Non soddisfatto lo fa incatenare in una gabbia e lo lascia senza cibo per quattro giorni. Essendo stato avvertito dell’arrivo di un ispettore della loro Società, ordina che Isidore sia trasportato e nascosto in un villaggio vicino.

Isidore ha la forza e il coraggio di lasciarsi scivolare dal camion che lo trasportava. È raccolto lungo la strada da un passante compassionevole che lo ricovera a casa sua ed avverte la Società. L’ispettore, sorpreso, corre a vederlo e dà disposizioni affinché sia curato. Ma oramai è troppo tardi.

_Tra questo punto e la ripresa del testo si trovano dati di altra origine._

(* ===== verification/Net.v ===== *)
(** * Addresses and text: what the sources use of [std::net] and [std::fmt]

    [Ipv4Addr] is its 32-bit value and [Ipv6Addr] its 128-bit value, as
    [u32::from] and [u128::from] give them; [octets] is the big-endian byte
    list.  Strings are their UTF-8 bytes. *)

From S2P Require Import Prelude.

Local Open Scope Z_scope.

(** ** Addresses *)

Definition Ipv4Addr := Z.
Definition Ipv6Addr := Z.

Inductive IpAddr : Type :=
| V4 (a : Ipv4Addr)
| V6 (a : Ipv6Addr).

#[export] Instance IpAddr_eq_dec : EqDecision IpAddr.
Proof. solve_decision. Defined.

#[export] Program Instance IpAddr_countable : Countable IpAddr :=
  inj_countable (fun x => match x with V4 a => inl a | V6 a => inr a end)
                (fun s => Some (match s with inl a => V4 a | inr a => V6 a end)) _.
Next Obligation. by intros []. Qed.

Definition octets_v4 (a : Ipv4Addr) : list Z := be_bytes 4 a.
Definition octets_v6 (a : Ipv6Addr) : list Z := be_bytes 16 a.

Arguments octets_v4 _ : simpl never.
Arguments octets_v6 _ : simpl never.

Definition IpAddr_wf (a : IpAddr) : Prop :=
  match a with V4 x => is_u32 x | V6 x => is_u128 x end.

(** [127.0.0.0/8] and [::1]. *)
Definition is_loopback (a : IpAddr) : bool :=
  match a with
  | V4 x => Z.shiftr x 24 =? 127
  | V6 x => x =? 1
  end.

(** [fe80::/10]. *)
Definition is_unicast_link_local (x : Ipv6Addr) : bool := Z.shiftr x 118 =? 1018.

Definition LOCALHOST_V4 : IpAddr := V4 2130706433.
Definition LOCALHOST_V6 : IpAddr := V6 1.

(** ** Text *)

(** [str::split(c)] for an ASCII [c]. *)
Fixpoint split_on (c : Z) (s : list Z) : list (list Z) :=
  match s with
  | [] => [[]]
  | x :: s' =>
      match split_on c s' with
      | [] => [[x]]
      | w :: ws => if x =? c then [] :: w :: ws else (x :: w) :: ws
      end
  end.

(** [strip_suffix(c).unwrap_or(s)] for an ASCII [c]. *)
Definition strip_suffix (c : Z) (s : list Z) : list Z :=
  match last s with
  | Some x => if x =? c then removelast s else s
  | None => s
  end.

(** Join with a separator. *)
Fixpoint join_with (c : Z) (ws : list (list Z)) : list Z :=
  match ws with
  | [] => []
  | [w] => w
  | w :: ws' => w ++ c :: join_with c ws'
  end.

(** [{}] of an unsigned integer: decimal digits, most significant first.  40
    digits are enough for a [u128]. *)
Fixpoint dec_go (fuel : nat) (z : Z) (acc : list Z) : list Z :=
  match fuel with
  | O => acc
  | S f =>
      let acc' := (48 + z mod 10) :: acc in
      if z <? 10 then acc' else dec_go f (z / 10) acc'
  end.
Definition fmt_dec (z : Z) : list Z := dec_go 40 z [].

Arguments fmt_dec _ : simpl never.

(** [{:x}] of one nibble. *)
Definition fmt_nibble (z : Z) : Z := if z <? 10 then 48 + z else 87 + z.

(** [char::to_digit(16)]. *)
Definition hex_digit (b : Z) : option Z :=
  if (48 <=? b) && (b <=? 57) then Some (b - 48)
  else if (97 <=? b) && (b <=? 102) then Some (b - 87)
  else if (65 <=? b) && (b <=? 70) then Some (b - 55)
  else None.

Definition dec_digit (b : Z) : option Z :=
  if (48 <=? b) && (b <=? 57) then Some (b - 48) else None.

(** [str::parse] of a [w]-bit unsigned integer: an optional [+], at least one
    digit, and checked multiplication and addition. *)
Fixpoint parse_digits (w : Z) (acc : Z) (s : list Z) : option Z :=
  match s with
  | [] => Some acc
  | b :: s' =>
      match dec_digit b with
      | Some d =>
          let acc' := acc * 10 + d in
          if acc' <? 2 ^ w then parse_digits w acc' s' else None
      | None => None
      end
  end.
Definition parse_uint (w : Z) (s : list Z) : option Z :=
  match s with
  | [] => None
  | b :: s' =>
      if b =? 43
      then (match s' with [] => None | _ => parse_digits w 0 s' end)
      else parse_digits w 0 s
  end.

(** ** Lemmas *)

Lemma split_on_nonempty c s : split_on c s <> [].
Proof. destruct s as [|x s]; simpl; [done|]. repeat case_step; done. Qed.

Lemma split_on_no_sep c s : c ∉ s -> split_on c s = [s].
Proof.
  induction s as [|x s IH]; intros Hc; simpl; [done|].
  apply not_elem_of_cons in Hc as [Hx Hc]. rewrite (IH Hc).
  by destruct (Z.eqb_spec x c) as [->|].
Qed.

Lemma split_on_app c w s : c ∉ w -> split_on c (w ++ c :: s) = w :: split_on c s.
Proof.
  induction w as [|x w IH]; intros Hc; simpl.
  - destruct (split_on c s) eqn:E; [by destruct (split_on_nonempty c s)|]. by rewrite Z.eqb_refl.
  - apply not_elem_of_cons in Hc as [Hx Hc]. rewrite (IH Hc).
    by destruct (Z.eqb_spec x c) as [->|].
Qed.

(** Splitting undoes joining when no word holds the separator. *)
Lemma split_join c ws :
  ws <> [] -> Forall (fun w => c ∉ w) ws -> split_on c (join_with c ws) = ws.
Proof.
  intros Hne Hall. induction Hall as [|w ws Hw Hall IH]; [done|].
  destruct ws as [|w' ws]; [by apply split_on_no_sep|].
  change (join_with c (w :: w' :: ws)) with (w ++ c :: join_with c (w' :: ws)).
  by rewrite split_on_app, IH.
Qed.

(** Joining undoes splitting, always. *)
Lemma join_split c s : join_with c (split_on c s) = s.
Proof.
  induction s as [|x s IH]; simpl; [done|].
  destruct (split_on c s) as [|w ws] eqn:E; [by destruct (split_on_nonempty c s)|].
  destruct (Z.eqb_spec x c) as [->|].
  - change (join_with c ([] :: w :: ws)) with (c :: join_with c (w :: ws)). by rewrite IH.
  - rewrite <- IH. by destruct ws.
Qed.

Lemma split_on_words c s : Forall (fun w => c ∉ w) (split_on c s).
Proof.
  induction s as [|x s IH]; simpl; [by repeat constructor; set_solver|].
  destruct (split_on c s) as [|w ws] eqn:E; [by destruct (split_on_nonempty c s)|].
  apply Forall_cons in IH as [Hw Hws].
  destruct (Z.eqb_spec x c) as [->|]; repeat constructor; set_solver.
Qed.

Lemma split_on_forall (P : Z -> Prop) c s :
  Forall P s -> Forall (Forall P) (split_on c s).
Proof.
  induction 1 as [|x s Hx Hs IH]; simpl; [by repeat constructor|].
  destruct (split_on c s) as [|w ws] eqn:E; [by repeat constructor|].
  apply Forall_cons in IH as [Hw Hws]. case_match; repeat constructor; done.
Qed.

Lemma strip_suffix_id c s : last s <> Some c -> strip_suffix c s = s.
Proof.
  unfold strip_suffix. intros H. case_match; [|done].
  destruct (Z.eqb_spec z c) as [->|]; done.
Qed.

Lemma strip_suffix_snoc c s : strip_suffix c (s ++ [c]) = s.
Proof. unfold strip_suffix. by rewrite last_snoc, Z.eqb_refl, removelast_last. Qed.

Lemma last_join c ws w :
  Forall (fun w => w <> []) ws -> last ws = Some w -> last (join_with c ws) = last w.
Proof.
  intros Hall. induction Hall as [|w' ws Hw Hall IH]; [done|].
  destruct ws as [|w'' ws]; [by intros [= ->]|].
  change (join_with c (w' :: w'' :: ws)) with (w' ++ c :: join_with c (w'' :: ws)).
  intros Hl. change (last (w' :: w'' :: ws)) with (last (w'' :: ws)) in Hl.
  rewrite last_app, last_cons, (IH Hl).
  destruct (last w) eqn:E; [done|].
  apply last_None in E as ->.
  apply last_Some_elem_of in Hl. rewrite Forall_forall in Hall. by apply Hall in Hl.
Qed.

(** Decimal formatting and parsing of octets, and hexadecimal nibbles, over
    the whole range by evaluation. *)
Lemma range_forall (P : Z -> Prop) `{forall z, Decision (P z)} (n : nat) :
  forallb (fun k => bool_decide (P (Z.of_nat k))) (seq 0 n) = true ->
  forall z, 0 <= z < Z.of_nat n -> P z.
Proof.
  rewrite forallb_forall. intros Hall z Hz.
  specialize (Hall (Z.to_nat z) ltac:(apply in_seq; lia)).
  rewrite Z2Nat.id in Hall by lia. by bool_simpl.
Qed.

Ltac by_range n := apply (range_forall _ n); [vm_compute; reflexivity | lia].

Lemma parse_fmt_u8 b : is_u8 b -> parse_uint 8 (fmt_dec b) = Some b.
Proof. intros Hb%is_u8_le. pattern b. by_range (256%nat). Qed.

Lemma fmt_u8_label b : is_u8 b ->
  (1 <= length (fmt_dec b) <= 3)%nat /\ (46 ∉ fmt_dec b) /\ bytes_ok (fmt_dec b).
Proof. intros Hb%is_u8_le. pattern b. by_range (256%nat). Qed.

Lemma hex_fmt_nibble b : 0 <= b < 16 -> hex_digit (fmt_nibble b) = Some b.
Proof. intros Hb. pattern b. by_range (16%nat). Qed.

Lemma fmt_nibble_label b : 0 <= b < 16 -> fmt_nibble b <> 46 /\ is_u8 (fmt_nibble b).
Proof.
  intros Hb. unfold fmt_nibble, in_width. destruct (Z.ltb_spec b 10); lia.
Qed.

Chi ne fu testimone riferì che “tutto il suo corpo era diventato una piaga purulenta, invasa dalle mosche”.

I trappisti corrono a rendergli visita e fanno ancora in tempo a dargli la confessione, la comunione e l’estrema unzione. Isidore è sereno, e prima di morire ha la forza di dichiarare che non prova rancore verso chi l’aveva ridotto in quello stato: “Prometto che là dove andrò pregherò per lui!”. Muore a soli 24 anni.

Il 7 giugno 1917 le sue spoglie sono riesumate e trasportate nella chiesa parrocchiale di Bokote, nella Provincia meridionale di Bandundu.

La sua festa liturgica di celebra il 12 agosto.